The preferred embodiments of the present invention have been described in detail, however, the present invention is not limited to the specific details of the above embodiments, and various simple modifications may be made to the technical solution of the present invention within the technical idea of the present invention, and these simple modifications are within the protective scope of the present invention.

It should be noted that the various features described in the above embodiments may be combined in any suitable manner without departing from the scope of the invention. The invention is not described in detail in order to avoid unnecessary repetition.

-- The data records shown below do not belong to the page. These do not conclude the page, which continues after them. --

(* ===== verification/StateBlock.v ===== *)
(** * StateBlock: blocks, the mempool and the database of the state (src/core/state.cpp)

    What [validateNextBlock] accepts, what [processNextBlock] does with it, the mempool between blocks,
    and the accounts saved and loaded. *)

From S2P Require Import Prelude Bytes SizedInts Hashing ECDSA SafeBase SafeCell Tx TxValidator Randomness Block RdPoS Abi DB Event Storage EvmHost ContractManager State StateTx.

Section blocks.
Context {V T : Type} {SV : SafeVariable V T} {DBI : RocksDB} {LS : LibSecp256k1} {BB : BoostBits} {KC : Keccak}
  {VM : EVMC} {BR : BoostResidue} {CT : ContractTypes (V := V)} {HO : HashOrder}.
Variables (chainOwner : list Z) (chainId : Z).
Abbreviation ST := (State (V := V)).

(** ** Validation *)

(** The account of the sender can pay for the transaction and its nonce is the transaction's. *)
Definition payable_tx (h : EVMHost) (tx : TxBlock) : Prop :=
  ∃ acc cost, accounts h !! from_ tx = Some acc ∧ txWithFees tx = Ok cost ∧ cost ≤ (acc_balance acc).2 ∧
    (acc_nonce acc).2 = nonce_ tx.

Lemma validate_payable (s : ST) tx :
  mempool_ s !! hash_ tx = None → validateTransactionInternal s tx = Ok NotInvalid ↔ payable_tx (evmHost_ s) tx.
Proof.
  intros Hm. unfold validateTransactionInternal, payable_tx. rewrite decide_False by (rewrite Hm; by intros [? ?]).
  destruct (accounts (evmHost_ s) !! from_ tx) as [acc|]; [|split; [done|by intros (? & ? & ? & _)]].
  destruct (txWithFees tx) as [cost|e]; cbn [mbind result_bind]; [|split; [done|by intros (? & ? & _ & ? & _)]].
  zcase; [split; [done|intros (? & ? & [= <-] & [= <-] & ? & _); lia]|].
  zcase; cbn [negb]; [|split; [done|by intros (? & ? & [= <-] & _ & _ & ?)]].
  split; [|done]. intros _. by exists acc, cost.
Qed.

(** A transaction of the mempool has been validated before. *)
Lemma validate_pooled (s : ST) tx :
  is_Some (mempool_ s !! hash_ tx) → validateTransactionInternal s tx = Ok NotInvalid.
Proof. intros Hm. unfold validateTransactionInternal. by rewrite decide_True. Qed.
(* ===== verification/P2PFlood.v ===== *)
(** * P2PFlood: how messages spread (the managers of P2PManager)

    Flood control: a node sends a broadcast to each of its peers at most once.  A block that one node makes is taken
    over by a peer that has the same chain.  What a peer can do to a node with one message. *)

From S2P Require Import Prelude Bytes SizedInts Hashing ECDSA SafeBase SafeCell Tx TxValidator Randomness Block P2PEncoding RdPoS Abi DB Event Storage EvmHost ContractManager State StateTx StateBlock P2PManager Producer.

(** The number in the identifier of a broadcast. *)
Definition broadcast_id (message : Message) : option Z :=
  match msg_type message, (i ← msg_id message; bytesToUint64 i) with
  | Ok type, Ok id => if type =? Broadcasting then Some id else None
  | _, _ => None
  end.

(** How often a broadcast has been written to the sessions of a node. *)
Definition copies (node : NodeID) (id : Z) (sent : list (NodeID * Message)) : nat :=
  length (filter (λ p, p.1 = node ∧ broadcast_id p.2 = Some id) sent).

Lemma copies_app node id l l' : copies node id (l ++ l') = (copies node id l + copies node id l')%nat.
Proof. unfold copies. by rewrite filter_app, length_app. Qed.

Lemma copies_none node id l : Forall (λ p, broadcast_id p.2 ≠ Some id) l → copies node id l = 0%nat.
Proof.
  induction 1 as [|p l Hp _ IH]; [done|]. unfold copies. rewrite filter_cons, decide_False; [exact IH|]. by intros [_ ?].
Qed.

(** A message to each of some different nodes. *)
Lemma copies_all node id message (l : list NodeID) :
  NoDup l → (copies node id (map (λ n, (n, message)) l) ≤ 1)%nat.
Proof.
  intros Hnd. destruct (decide (node ∈ l)) as [Hin|Hout].
  - apply list_elem_of_split in Hin as (l1 & l2 & ->). rewrite map_app, copies_app. cbn [map].
    apply NoDup_app in Hnd as (_ & Hd & [Hn _]%NoDup_cons).
    assert (Hz : ∀ l', node ∉ l' → copies node id (map (λ n, (n, message)) l') = 0%nat).
    { intros l'. induction l' as [|x l' IH]; [done|]. rewrite not_elem_of_cons. intros [Hx Hl]. unfold copies in *.
      cbn [map]. rewrite filter_cons, decide_False; [by apply IH|]. cbn. by intros [-> _]. }
    rewrite Hz by (intros H; apply (Hd node H); left). unfold copies. rewrite filter_cons. fold (copies node id (map (λ n, (n, message)) l2)).
    case_decide; cbn [length]; [change (length _) with (copies node id (map (λ n, (n, message)) l2))|
      change (length _) with (copies node id (map (λ n, (n, message)) l2))]; rewrite Hz by done; lia.
  - replace (copies _ _ _) with 0%nat; [lia|]. symmetry. unfold copies. clear Hnd. induction l as [|x l IH]; [done|].
    apply not_elem_of_cons in Hout as [Hx Hl]. cbn [map]. rewrite filter_cons, decide_False; [by apply IH|]. cbn. by intros [-> _].
Qed.

(** A message that an encoder built has the type it was built with. *)
Lemma build_type type id command data message :
  build type id command data = Ok message → is_type type → msg_type message = Ok type.
Proof.
  unfold build. intros (t & Ht & H)%result_bind_ok Hty. apply result_bind_ok in H as (c & _ & H).
  unfold Message_of in H. destruct (length (t ++ id ++ c ++ data) <? 11)%nat eqn:El; [done|]. cbn in H. injection H as <-.
  apply Nat.ltb_ge in El. unfold msg_type. cbn [rawMessage_].
  assert (t = [type]) as ->.
  { unfold is_type in Hty. assert (type = 0 ∨ type = 1 ∨ type = 2) as [->|[->| ->]] by lia; by injection Ht as <-. }
  unfold subspan. rewrite decide_True, result_bind_Ok by lia.
  unfold is_type in Hty. assert (type = 0 ∨ type = 1 ∨ type = 2) as [->|[->| ->]] by lia; done.
Qed.

Lemma not_broadcast message type id : msg_type message = Ok type → type ≠ Broadcasting → broadcast_id message ≠ Some id.
Proof.
  intros Ht Hne. unfold broadcast_id. rewrite Ht. destruct (_ ← _; _) as [k|]; [|done].
  by rewrite (proj2 (Z.eqb_neq _ _)).
Qed.

Section flood.
Context {V T : Type} {SV : SafeVariable V T} {DBI : RocksDB} {LS : LibSecp256k1} {BB : BoostBits} {KC : Keccak}
  {VM : EVMC} {BR : BoostResidue} {CT : ContractTypes (V := V)} {HO : HashOrder} {NO : NodeOrder}.
Variables (chainOwner : list Z) (chainId version : Z).
Abbreviation ST := (State (V := V)).
Abbreviation MG := (Manager (V := V)).

(** What flood control relies on: a broadcast that is not marked has been sent to nobody. *)
Definition flood_inv (m : MG) : Prop :=
  ∀ node id, 0 ≤ broadcasted id m ∧ (copies node id (sent_ m) ≤ 1)%nat ∧ (broadcasted id m ≤ 0 → copies node id (sent_ m) = 0%nat).
Lemma dict_set_absent (d : list (K * V)) (k : K) (v : V) :
  dict_get eqb d k = None -> dict_set eqb d k v = d ++ [(k, v)].
Proof.
  induction d as [| [k0 v0] d IH]; simpl; [reflexivity |].
  destruct (eqb k0 k); [discriminate |].
  intros H. f_equal. apply IH, H.
Qed.

Lemma dict_get_app (d d' : list (K * V)) (k : K) :
  dict_get eqb (d ++ d') k
  = match dict_get eqb d k with
    | Some v => Some v
    | None => dict_get eqb d' k
    end.
Proof.
  induction d as [| [k0 v0] d IH]; simpl; [reflexivity |].
  destruct (eqb k0 k); [reflexivity | exact IH].
Qed.
End DictFacts.

Lemma Qeq_bool_sym (x y : Q) : Qeq_bool x y = Qeq_bool y x.
Proof.
  destruct (Qeq_bool x y) eqn:E; symmetry.
  - apply Qeq_bool_iff. symmetry. now apply Qeq_bool_iff.
  - destruct (Qeq_bool y x) eqn:E'; [| reflexivity].
    apply Qeq_bool_iff in E'. symmetry in E'. apply Qeq_bool_iff in E'. congruence.
Qed.

Lemma Qeq_bool_trans (a b c : Q) :
  Qeq_bool a b = true -> Qeq_bool b c = true -> Qeq_bool a c = true.
Proof.
  rewrite !Qeq_bool_iff. intros H1 H2. now rewrite H1.
Qed.

Lemma String_eqb_trans (a b c : string) :
  String.eqb a b = true -> String.eqb b c = true -> String.eqb a c = true.
Proof. rewrite !String.eqb_eq. congruence. Qed.
(* ===== verification/_CoqProject ===== *)
-Q . S2P
Prelude.v
GoStrings.v
Paths.v
Json.v
Types.v
GoNet.v
MountSecret.v
Ipam.v
HostNet.v
Egress.v
PortForward.v
Manifest.v
Blob.v
SnapshotStore.v
StoreSpec.v
Storage.v
KernelArgs.v
VmConfig.v
Server.v
VmResources.v
VmCreate.v
VmLifecycle.v
Snapshots.v
LifecycleSpec.v
LifecycleOutcome.v
CreateSpec.v
DeleteSpec.v
SafetySpec.v
GoUrl.v
Spire.v
Svid.v
SvidManager.v
SvidSpec.v
Issuer.v
DaemonConfig.v
Auth.v
GoRunes.v
GoIp.v
CliMounts.v
Gondolin.v
GondolinSpec.v
HostFs.v
ImageValidate.v
CredIsolation.v
Images.v
Builder.v
BuilderSpec.v
FcExec.v
Firecracker.v
AppleContainer.v
Routes.v
Daemon.v
DaemonSpec.v
Client.v
Api.v
CliErrors.v
CliMain.v
ClientSpec.v
TrayApp.v
Tray.v
TraySpec.v
RootPage.v
FirecrackerSpec.v
LayerTypes.v
LayerManifest.v
LayerResolve.v
LayerEnv.v
LayerCache.v
LayerFetch.v
LayerFetchSpec.v
LayerCompose.v
LayerComposeSpec.v
Recording.v
RecordingStore.v
RecordingStoreSpec.v
Inspect.v
LayerPackage.v
LayerPackageSpec.v
RecordingRx.v
RecordingApi.v
(* ===== verification/MountSecret.v ===== *)
(** Mount and secret lists of a create request
    (src/internal/types/mount_secret.go): defaults, normalisation and
    validation. *)

From stdpp Require Import gmap.
From S2P Require Import Prelude GoStrings Paths Types.

(* @src internal/types/vm.go:54-58 MountTypeBind *)
Definition MountTypeBind : string := "bind".
Definition MountTypeVolume : string := "volume".
Definition MountTypeTmpfs : string := "tmpfs".

(* @src internal/types/vm.go:72-75 SecretTypeEnv *)
Definition SecretTypeEnv : string := "env".
Definition SecretTypeFile : string := "file".

(** The field clean-up at the head of the loop body, with the default type. *)
(* @src internal/types/mount_secret.go:19-25 NormalizeAndValidateMounts *)
Definition clean_mount (m : Mount) : Mount :=
  let type := to_lower (trim_space (m_type m)) in
  mkMount (trim_space (m_source m)) (trim_space (m_target m))
    (if bool_decide (type = "") then MountTypeBind else type) (m_read_only m).

(** The body of the loop for entry [i]; [seen] are the targets met so far. *)
(* @src internal/types/mount_secret.go:19-53 NormalizeAndValidateMounts *)
Definition mount_step (i : Z) (seen : gset string) (m0 : Mount) : result Mount :=
  let m := clean_mount m0 in
  if negb (bool_decide (m_type m ∈ [MountTypeBind; MountTypeVolume; MountTypeTmpfs])) then
    Err (Errorf "mount[%d]: unsupported type %q (want bind|volume|tmpfs)" [AInt i; AStr (m_type m)])
  else if bool_decide (m_target m = "") then
    Err (Errorf "mount[%d]: target is required" [AInt i])
  else if negb (has_prefix "/" (m_target m)) then
    Err (Errorf "mount[%d]: target %q must be an absolute path" [AInt i; AStr (m_target m)])
  else
    let target := path_clean (m_target m) in
    let m := mkMount (m_source m) target (m_type m) (m_read_only m) in
    if bool_decide (target ∈ seen) then
      Err (Errorf "mount[%d]: duplicate target %q" [AInt i; AStr target])
    else if bool_decide (m_type m ∈ [MountTypeBind; MountTypeVolume]) then
      if bool_decide (m_source m = "") then
        Err (Errorf "mount[%d]: source is required for %s mount" [AInt i; AStr (m_type m)])
      else Ok m
    else
      if negb (bool_decide (m_source m = "")) then
        Err (Errorf "mount[%d]: tmpfs mount must not set a source" [AInt i])
      else Ok m.

Fixpoint mounts_loop (i : Z) (seen : gset string) (mounts : list Mount) : result (list Mount) :=
  match mounts with
  | [] => Ok []
  | m :: mounts' =>
      let? m' := mount_step i seen m in
      let? out := mounts_loop (i + 1) ({[m_target m']} ∪ seen) mounts' in
      Ok (m' :: out)
  end.

(* @func internal/types/mount_secret.go NormalizeAndValidateMounts *)
Definition NormalizeAndValidateMounts (mounts : list Mount) : result (list Mount) :=
  match mounts with [] => Ok [] | _ => mounts_loop 0 ∅ mounts end.

(* @src internal/types/mount_secret.go:68-75 NormalizeAndValidateSecrets *)
Definition clean_secret (s : SecretRef) : SecretRef :=
  let type := to_lower (trim_space (s_type s)) in
  mkSecret (trim_space (s_name s)) (trim_space (s_source s))
    (if bool_decide (type = "") then SecretTypeEnv else type) (trim_space (s_target s)).

(* @src internal/types/mount_secret.go:68-103 NormalizeAndValidateSecrets *)
Definition secret_step (i : Z) (seen : gset string) (s0 : SecretRef) : result SecretRef :=
  let s := clean_secret s0 in
  if bool_decide (s_name s = "") then
    Err (Errorf "secret[%d]: name is required" [AInt i])
  else if bool_decide (s_source s = "") then
    Err (Errorf "secret[%d]: source is required (a reference with no source is not actionable)" [AInt i])
  else if bool_decide (s_name s ∈ seen) then
    Err (Errorf "secret[%d]: duplicate name %q" [AInt i; AStr (s_name s)])
  else if bool_decide (s_type s = SecretTypeEnv) then
    if bool_decide (s_target s = "")
    then Ok (mkSecret (s_name s) (s_source s) (s_type s) (s_name s))
    else Ok s
  else if bool_decide (s_type s = SecretTypeFile) then
    if bool_decide (s_target s = "") then
      Err (Errorf "secret[%d]: file secret %q requires a target path" [AInt i; AStr (s_name s)])
    else if negb (has_prefix "/" (s_target s)) then
      Err (Errorf "secret[%d]: file secret target %q must be an absolute path" [AInt i; AStr (s_target s)])
    else Ok (mkSecret (s_name s) (s_source s) (s_type s) (path_clean (s_target s)))
  else
    Err (Errorf "secret[%d]: unsupported type %q (want env|file)" [AInt i; AStr (s_type s)]).

Fixpoint secrets_loop (i : Z) (seen : gset string) (secrets : list SecretRef) : result (list SecretRef) :=
  match secrets with
  | [] => Ok []
  | s :: secrets' =>
      let? s' := secret_step i seen s in
      let? out := secrets_loop (i + 1) ({[s_name s']} ∪ seen) secrets' in
      Ok (s' :: out)
  end.

(* @func internal/types/mount_secret.go NormalizeAndValidateSecrets *)
Definition NormalizeAndValidateSecrets (secrets : list SecretRef) : result (list SecretRef) :=
  match secrets with [] => Ok [] | _ => secrets_loop 0 ∅ secrets end.

(** * A generic validating loop

    Both functions are a loop whose body maps an entry to its normal form,
    rejects a key already seen, and otherwise does not look at the state. *)

Section Loop.
Context {A : Type} (key : A → string) (step : Z → gset string → A → result A).

Fixpoint vloop (i : Z) (seen : gset string) (l : list A) : result (list A) :=
  match l with
  | [] => Ok []
  | a :: l' =>
      let? a' := step i seen a in
      let? out := vloop (i + 1) ({[key a']} ∪ seen) l' in
      Ok (a' :: out)
  end.

(** What an accepted entry becomes, and when it is accepted. *)
Variable norm : A → A.
Variable valid : A → Prop.
Hypothesis step_spec : ∀ i seen a a',
  step i seen a = Ok a' ↔ a' = norm a ∧ valid a ∧ key (norm a) ∉ seen.

Lemma vloop_spec i seen l out :
  vloop i seen l = Ok out ↔
  out = norm <$> l ∧ Forall valid l ∧ NoDup (key <$> (norm <$> l)) ∧
  (∀ a, a ∈ l → key (norm a) ∉ seen).
Proof.
  revert i seen out. induction l as [|a l IH]; intros i seen out; simpl.
  - split; [intros [= <-]; split_and!; try constructor; by intros ? ?%elem_of_nil|].
    by intros (-> & _).
  - destruct (step i seen a) as [a'|e] eqn:E; simpl.
    + apply step_spec in E as (-> & Hv & Hn).
      destruct (vloop _ _ l) as [o|e] eqn:El; simpl.
      * apply IH in El as (-> & Hf & Hnd & Hns). split.
        -- intros [= <-]. rewrite Forall_cons, NoDup_cons. split_and!; try done.
           ++ intros (x & Hx & Hin)%list_elem_of_fmap.
              apply list_elem_of_fmap in Hin as (y & -> & Hy).
              apply (Hns y Hy). rewrite <- Hx. set_solver.
           ++ intros b [->|Hb]%elem_of_cons; [done|]. specialize (Hns b Hb). set_solver.
        -- by intros (-> & _).
      * split; [done|]. intros (-> & [_ Hf]%Forall_cons & Hnd & Hns). exfalso.
        apply NoDup_cons in Hnd as [Hni Hnd].
        enough (Err e = Ok (norm <$> l)) by done. rewrite <- El. apply IH. split_and!; try done.
        intros b Hb. apply not_elem_of_union; split; [|by apply Hns; right].
        apply not_elem_of_singleton. intros Hk. apply Hni.
        rewrite <- Hk. by apply list_elem_of_fmap_2, list_elem_of_fmap_2.
    + split; [done|]. intros (-> & [Hv _]%Forall_cons & _ & Hns). exfalso.
      enough (Err e = Ok (norm a)) by done. rewrite <- E. apply step_spec. split_and!; try done.
      apply Hns. left.
Qed.

End Loop.

Lemma mounts_loop_vloop i seen l : mounts_loop i seen l = vloop m_target mount_step i seen l.
Proof. revert i seen. induction l as [|m l IH]; intros i seen; simpl; [done|]. destruct (mount_step i seen m); simpl; [|done]. by rewrite IH. Qed.

Lemma secrets_loop_vloop i seen l : secrets_loop i seen l = vloop s_name secret_step i seen l.
Proof. revert i seen. induction l as [|m l IH]; intros i seen; simpl; [done|]. destruct (secret_step i seen m); simpl; [|done]. by rewrite IH. Qed.

(** ** Mounts *)

(** The specification of one accepted mount: what the documentation of
    [NormalizeAndValidateMounts] asks for. *)
Definition mount_valid (m0 : Mount) : Prop :=
  let m := clean_mount m0 in
  has_prefix "/" (m_target m) = true ∧
  ((m_type m ∈ ["bind"; "volume"] ∧ m_source m ≠ "") ∨ (m_type m = "tmpfs" ∧ m_source m = "")).

Definition mount_norm (m0 : Mount) : Mount :=
  let m := clean_mount m0 in
  mkMount (m_source m) (path_clean (m_target m)) (m_type m) (m_read_only m).

Lemma mount_step_spec i seen m m' :
  mount_step i seen m = Ok m' ↔
  m' = mount_norm m ∧ mount_valid m ∧ m_target (mount_norm m) ∉ seen.
Proof.
  unfold mount_step, mount_norm, mount_valid, MountTypeBind, MountTypeVolume, MountTypeTmpfs.
  cbv zeta. generalize (clean_mount m). intros [src tgt ty ro]; simpl.
  case_bool_decide as Ht; simpl; [|set_solver].
  assert (Htn : tgt = "" → has_prefix "/" tgt = false) by (by intros ->).
  case_bool_decide as He; [naive_solver|].
  destruct (has_prefix "/" tgt) eqn:Hp; simpl; [|naive_solver].
  case_bool_decide as Hs; [naive_solver|].
  case_bool_decide as Hb; case_bool_decide as Hsrc; simpl; set_solver.
Qed.

(** ** Secrets *)

(** The specification of one accepted secret reference. *)
Definition secret_valid (s0 : SecretRef) : Prop :=
  let s := clean_secret s0 in
  s_name s ≠ "" ∧ s_source s ≠ "" ∧
  (s_type s = "env" ∨ (s_type s = "file" ∧ has_prefix "/" (s_target s) = true)).

Definition secret_norm (s0 : SecretRef) : SecretRef :=
  let s := clean_secret s0 in
  mkSecret (s_name s) (s_source s) (s_type s)
    (if bool_decide (s_type s = "env")
     then (if bool_decide (s_target s = "") then s_name s else s_target s)
     else path_clean (s_target s)).

Lemma secret_step_spec i seen s s' :
  secret_step i seen s = Ok s' ↔
  s' = secret_norm s ∧ secret_valid s ∧ s_name (secret_norm s) ∉ seen.
Proof.
  unfold secret_step, secret_norm, secret_valid, SecretTypeEnv, SecretTypeFile.
  cbv zeta. generalize (clean_secret s). intros [name src ty tgt]; simpl.
  case_bool_decide as Hn; [naive_solver|].
  case_bool_decide as Hs; [naive_solver|].
  case_bool_decide as Hd; [naive_solver|].
  case_bool_decide as He; [subst; case_bool_decide; naive_solver|].
  case_bool_decide as Hf; [|naive_solver]. subst.
  assert (Htn : tgt = "" → has_prefix "/" tgt = false) by (by intros ->).
  case_bool_decide as Ht; [naive_solver|].
  destruct (has_prefix "/" tgt) eqn:Hp; simpl; naive_solver.
Qed.

(** * Properties *)

(** [NormalizeAndValidateMounts] accepts a list exactly when every entry
    has an absolute target, a source if it is a bind or volume mount and none
    if it is tmpfs, and no two entries have the same cleaned target; it then
    returns the entries, trimmed, lower-cased, defaulted and cleaned, in
    order. *)
Theorem NormalizeAndValidateMounts_spec (mounts out : list Mount) :
  NormalizeAndValidateMounts mounts = Ok out ↔
  out = mount_norm <$> mounts ∧ Forall mount_valid mounts ∧ NoDup (m_target <$> out).
Proof.
  assert (Hl : mounts_loop 0 ∅ mounts = Ok out ↔
    out = mount_norm <$> mounts ∧ Forall mount_valid mounts ∧ NoDup (m_target <$> out)).
  { rewrite mounts_loop_vloop, (vloop_spec _ _ mount_norm mount_valid) by apply mount_step_spec.
    split; [intros (-> & ? & ? & _)|intros (-> & ? & ?)]; by split_and!. }
  by destruct mounts.
Qed.

(** [NormalizeAndValidateSecrets] accepts a list exactly when every entry
    has a name and a source, is an env secret or a file secret with an absolute
    target, and no two entries have the same name; it then returns the
    normalised entries in order, an env secret without target getting its name
    as target. *)
Theorem NormalizeAndValidateSecrets_spec (secrets out : list SecretRef) :
  NormalizeAndValidateSecrets secrets = Ok out ↔
  out = secret_norm <$> secrets ∧ Forall secret_valid secrets ∧ NoDup (s_name <$> out).
Proof.
  assert (Hl : secrets_loop 0 ∅ secrets = Ok out ↔
    out = secret_norm <$> secrets ∧ Forall secret_valid secrets ∧ NoDup (s_name <$> out)).
  { rewrite secrets_loop_vloop, (vloop_spec _ _ secret_norm secret_valid) by apply secret_step_spec.
    split; [intros (-> & ? & ? & _)|intros (-> & ? & ?)]; by split_and!. }
  by destruct secrets.
Qed.

(** The cleaned target of an accepted mount is a rooted path of plain
    elements: it names one place of the guest, without "." or "..". *)
Lemma mount_norm_target m :
  mount_valid m →
  is_rooted (m_target (mount_norm m)) = true ∧
  path_clean (m_target (mount_norm m)) = m_target (mount_norm m) ∧
  Forall plain (path_elements (m_target (mount_norm m))).
Proof.
  intros [Hr _]. simpl. split_and!.
  - by apply path_clean_rooted.
  - by apply path_clean_idem.
  - apply path_elements_plain, path_clean_rooted. done.
Qed.

Example mounts_example :
  NormalizeAndValidateMounts
    [mkMount " /srv " "/data//x/" " BIND" true; mkMount "" "/tmp/../scratch" "tmpfs" false] =
  Ok [mkMount "/srv" "/data/x" "bind" true; mkMount "" "/scratch" "tmpfs" false].
Proof. vm_compute. reflexivity. Qed.

Example mounts_duplicate_example :
  NormalizeAndValidateMounts [mkMount "a" "/d" "" false; mkMount "b" "/d/." "volume" false] =
  Err (Errorf "mount[%d]: duplicate target %q" [AInt 1; AStr "/d"]).
Proof. vm_compute. reflexivity. Qed.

In addition, any combination of the various embodiments of the present invention is also possible, and the same should be considered as the disclosure of the present invention as long as it does not depart from the spirit of the present invention.

Claims

1. A preparation method of high-purity stevioside is characterized by comprising the following steps: the method comprises the following steps:

2. The method of preparing high purity steviol glycoside according to claim 1, wherein: the extraction in the step 1) is performed by stirring and extracting deionized water with the weight 15-20 times of the total weight of the dry leaves of the stevia rebaudiana at 70-85 ℃.

3. The method of preparing high purity steviol glycoside according to claim 1, wherein: the ultrafiltration membrane in the step 2) is a polyvinylidene fluoride membrane, and the molecular weight cutoff is 3.5-4.5 ten thousand.

4. The method for preparing high purity steviol glycoside according to claim 1 or 3, wherein: and (3) adding water for washing after concentrating 4 +/-1 times at the inlet pressure of 4 +/-1 bar and the outlet pressure of 2 +/-1 bar for ultrafiltration separation in the step 2).

5. The method of preparing high purity steviol glycoside according to claim 1, wherein: the ADS-7 adsorption resin in the step 3) is a quaternary amine type styrene-divinylbenzene polymer with an average pore diameter of 25-35 nm and a specific surface area of 100-120 m²(iv) a particle size of 0.30 to 0.60mm per gram.

6. The method for preparing high purity steviol glycoside according to claim 1 or 5, wherein: the column loading amount of the ADS-7 adsorption resin in the step 3) is 9-12 BV, and the adsorption flow rate is 2-3 BV/h.

7. The method for preparing high purity steviol glycoside according to claim 1 or 5, wherein: the desorption agent desorbed in the step 3) is a 60% ethanol water solution with the desorption flow rate of 4-6 BV, and the desorption flow rate is 1.5-2 BV/h.

8. The method of preparing high purity steviol glycoside according to claim 1, wherein: the RS-2 resin in the step 4) is gel type ultrahigh cross-linked adsorption resin which is a styrene-divinylbenzene polymer with a nano-microporous structure, the pore volume is 0.50-0.60 mL/g, the average pore diameter is 1.40-1.70 nm, and the specific surface area is 1300-1500 m²(iv) a particle size of 0.15 to 0.30mm per gram.

9. The method of preparing high purity steviol glycoside according to claim 1 or 8, wherein: the column loading amount of the RS-2 resin in the step 4) is 10-20 BV, and the adsorption flow rate is 2-3 BV/h.

10. The high purity stevioside prepared by the method of any one of claims 1 to 9 has a purity of 97.0 to 99.9%.